Spalding Gray talks. You could even say he talks for a living. Since he does it on a stage, it's called performance art; he calls what he does a Talking Novel, or Creative Gossip.
Officially he's known as a monologuist, like Ruth Draper or Jean Shepherd, but since the perspective is that of someone who is a "Norman O. Brown-Marcuse leftist," most of the material is not exactly family entertainment. He's not shy talking about anything, be it his girlfriend, adolescent masturbation, drugs, therapy, paranoia, nervous breakdowns, etc. Last night, at the New Playwrights' Theatre, he opened his two-part piece, "Swimming to Cambodia," based on his experience playing a role in "The Killing Fields."

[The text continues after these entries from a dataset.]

(** ** Retiring *)

(** From [s] to [s'] the sender forgot only messages carried by a packet in [acked]. *)
Record retires (acked : Z -> Prop) (s s' : Sender) : Prop := {
  rt_sent : sent_packets_ s' ⊆ sent_packets_ s;
  rt_unacked k : is_Some (unacked_ s !! k) -> unacked_ s' !! k = None ->
    exists q info, acked q /\ sent_packets_ s !! q = Some info /\ k ∈ si_keys info
}.

Lemma retires_refl acked s : retires acked s s.
Proof. split; [done|]. intros k [o E] E'. by rewrite E in E'. Qed.

Lemma retires_weaken (A B : Z -> Prop) s s' : (forall q, A q -> B q) -> retires A s s' -> retires B s s'.
Proof.
  intros H [H1 H2]. split; [done|]. intros k Hk Hn. destruct (H2 k Hk Hn) as (q & info & ? & ? & ?).
  exists q, info. auto.
Qed.

Lemma retires_trans acked s1 s2 s3 : retires acked s1 s2 -> retires acked s2 s3 -> retires acked s1 s3.
Proof.
  intros [A1 A2] [B1 B2]. split; [by transitivity (sent_packets_ s2)|]. intros k Hk Hn.
  destruct (unacked_ s2 !! k) as [o|] eqn:E; [|by apply A2].
  destruct (B2 k (ex_intro _ o E) Hn) as (q & info & ? & Hq & ?). exists q, info. split_and!; [done| |done].
  by apply (lookup_weaken _ _ _ _ Hq).
Qed.

Lemma RetireSentPacket_retires acked q s : retires acked s (RetireSentPacket q s).
Proof.
  split; [rewrite RetireSentPacket_gone; apply delete_subseteq|]. intros k [o E]. rewrite RetireSentPacket_unacked.
  intros E'. by rewrite E in E'.
Qed.

Lemma foldl_retires {B} acked (f : Sender -> B -> Sender) l s :
  (forall s b, retires acked s (f s b)) -> retires acked s (foldl f s l).
Proof.
  intros Hf. revert s. induction l as [|b l IH]; intros s; [apply retires_refl|].
  eapply retires_trans; [apply Hf|apply IH].
Qed.

Lemma nak_key_retires acked s k : retires acked s (nak_key s k).
Proof.
  unfold nak_key. destruct (unacked_ s !! k) as [o|] eqn:E; [|apply retires_refl]. split; [done|].
  intros k' Hk'. cbn. rewrite lookup_insert_None. intros [E' _]. by destruct Hk' as [o' Ho']; rewrite Ho' in E'.
Qed.

(** Retiring the keys of one packet. *)
Lemma ack_keys_retires q keys s info :
  sent_packets_ s !! q = Some info -> keys ⊆ si_keys info ->
  retires (eq q) s (foldl (ack_key q) s keys).
Proof.
  intros Hq Hk. assert (H : forall s', retires (eq q) s s' -> retires (eq q) s (foldl (ack_key q) s' keys)).
  { induction keys as [|k keys IH]; intros s' Hs'; [done|]. cbn [foldl].
    apply IH; [intros x Hx; apply Hk; by right|]. unfold ack_key.
    destruct (unacked_ s' !! k) as [o|] eqn:E; [|done]. set (s1 := foldl _ s' _).
    assert (H1 : retires (eq q) s s1).
    { eapply retires_trans; [exact Hs'|]. apply foldl_retires. intros s0 b.
      destruct (negb _); [apply RetireSentPacket_retires|apply retires_refl]. }
    destruct H1 as [A1 A2]. split; [done|]. intros k' Hk' Hn. cbn in Hn. apply lookup_delete_None in Hn as [<-|Hn].
    - exists q, info. split_and!; [done|done|]. apply Hk. by left.
    - by apply A2. }
  apply H, retires_refl.
Qed.

Lemma AckPacket_retires q arrival t : retires (fun x => x = q /\ q <> 0) (tx_ t) (tx_ (AckPacket q arrival t).2).
Proof.
  unfold AckPacket. destruct (Z.eqb_spec q 0); [apply retires_refl|].
  destruct (sent_packets_ (tx_ t) !! q) as [info|] eqn:E; [|apply retires_refl]. cbn [snd upd_tx set_tx tx_].
  set (s := set_rtt _ (tx_ t)). apply (retires_weaken (eq q)); [intros ? <-; done|].
  assert (H0 : retires (eq q) s (RetireSentPacket q (foldl (ack_key q) s (si_keys info)))).
  { eapply retires_trans; [|apply RetireSentPacket_retires]. by apply (ack_keys_retires q _ s info). }
  by destruct H0.
Qed.

Lemma OnNak_retires q t : retires (fun _ => False) (tx_ t) (tx_ (OnNak q t)).
Proof.
  unfold OnNak. destruct (_ !! q) as [info|]; [|apply retires_refl]. cbn [upd_tx set_tx tx_].
  eapply retires_trans; [|apply RetireSentPacket_retires]. apply foldl_retires. intros. apply nak_key_retires.
Qed.

(** The packets named by the ack runs of [blocks], from position [offset] on. *)
Definition acked_by (blocks : list ZDTAckBlock) (ack offset : Z) (q : Z) : Prop :=
  exists i, runs blocks !! i = Some true /\ q = u16 (ack - (offset + Z.of_nat i)) /\ q <> 0.

Lemma ack_run_retires n ack offset arrival acked t :
  retires (fun q => exists i, (i < n)%nat /\ q = u16 (ack - (offset + Z.of_nat i)) /\ q <> 0)
    (tx_ t) (tx_ (ack_run n ack offset arrival acked t).2).
Proof.
  revert offset acked t. induction n as [|n IH]; intros offset acked t; cbn [ack_run]; [apply retires_refl|].
  pose proof (AckPacket_retires (u16 (ack - offset)) arrival t) as H.
  destruct (AckPacket _ _ _) as [fresh t1]. cbn [snd] in H. eapply retires_trans.
  - eapply retires_weaken; [|exact H]. intros q [-> Hq]. exists 0%nat. split_and!; [lia|f_equal; lia|done].
  - eapply retires_weaken; [|apply IH]. intros q (i & Hi & -> & Hq). exists (S i). split_and!; [lia|f_equal; lia|done].
Qed.

Lemma nak_run_retires n ack offset t : retires (fun _ => False) (tx_ t) (tx_ (nak_run n ack offset t)).
Proof.
  revert offset t. induction n as [|n IH]; intros offset t; cbn [nak_run]; [apply retires_refl|].
  eapply retires_trans; [apply OnNak_retires|apply IH].
Qed.

Lemma runs_cons k blocks :
  runs (k :: blocks) = repeat true (Z.to_nat (num_ack k)) ++ repeat false (Z.to_nat (num_nack k)) ++ runs blocks.
Proof. unfold runs. rewrite bind_cons_eq. by rewrite app_assoc. Qed.

Lemma ack_blocks_retires blocks ack offset arrival acked t :
  Forall block_ok blocks ->
  retires (acked_by blocks ack offset) (tx_ t) (tx_ (ack_blocks blocks ack offset arrival acked t).2).
Proof.
  intros Hb. revert offset acked t. induction Hb as [|k blocks [Ha Hn] _ IH]; intros offset acked t; cbn [ack_blocks];
    [apply retires_refl|]. destruct (_ <? _); [|apply retires_refl].
  pose proof (ack_run_retires (Z.to_nat (num_ack k)) ack offset arrival acked t) as H.
  destruct (ack_run _ _ _ _ _ _) as [acked1 t1]. cbn [snd] in H.
  eapply retires_trans; [|eapply retires_trans].
  - eapply retires_weaken; [|exact H]. intros q (i & Hi & Hq). exists i. split; [|done]. rewrite runs_cons.
    rewrite lookup_app_l by (rewrite repeat_length; lia). by apply lookup_repeat.
  - eapply retires_weaken; [|apply (nak_run_retires (Z.to_nat (num_nack k)) ack (offset + num_ack k))]. done.
  - eapply retires_weaken; [|apply IH]. intros q (i & Hi & -> & Hq).
    exists (Z.to_nat (num_ack k) + (Z.to_nat (num_nack k) + i))%nat. split_and!; [|f_equal; lia|done].
    rewrite runs_cons, lookup_app_r by (rewrite repeat_length; lia). rewrite repeat_length.
    rewrite lookup_app_r by (rewrite repeat_length; lia). rewrite repeat_length.
    by replace (Z.to_nat (num_ack k) + (Z.to_nat (num_nack k) + i) - Z.to_nat (num_ack k) - Z.to_nat (num_nack k))%nat with i by lia.
Qed.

You get the feeling that if this guy wasn't a creative talker, he might be off somewhere babbling to himself. He said he's the kind of person who feels like he disappears if he goes on vacation. His first monologue developed while he was working in a theater in Saratoga, N.Y., and living with a group in a former house of prostitution that was run by a woman who supposedly could contact spirits with a glass.
He would leave to visit his then-girlfriend, Elizabeth LeCompte (now an associate of Peter Sellars' American National Theater), at Skidmore College and talk to her while she worked on art projects. "What was going on was so crazy that I couldn't contain all this information. So I'd tell Liz stories and get it all out." It was years, and a nervous breakdown, before he put his talking on stage, however.
What makes Gray different from the average blabbermouth, and allows you to avoid feeling that the audience is just a substitute for a therapist, is an eye for detail and the ability to weave widely disparate events together. He says things that other people might notice, but never think to repeat: how a man he met on a train had immature ears "like little pasta shells," or that the only thing the American press knew about Lon Nol when they started covering Cambodia was that "Lon Nol spelled backwards spells Lon Nol."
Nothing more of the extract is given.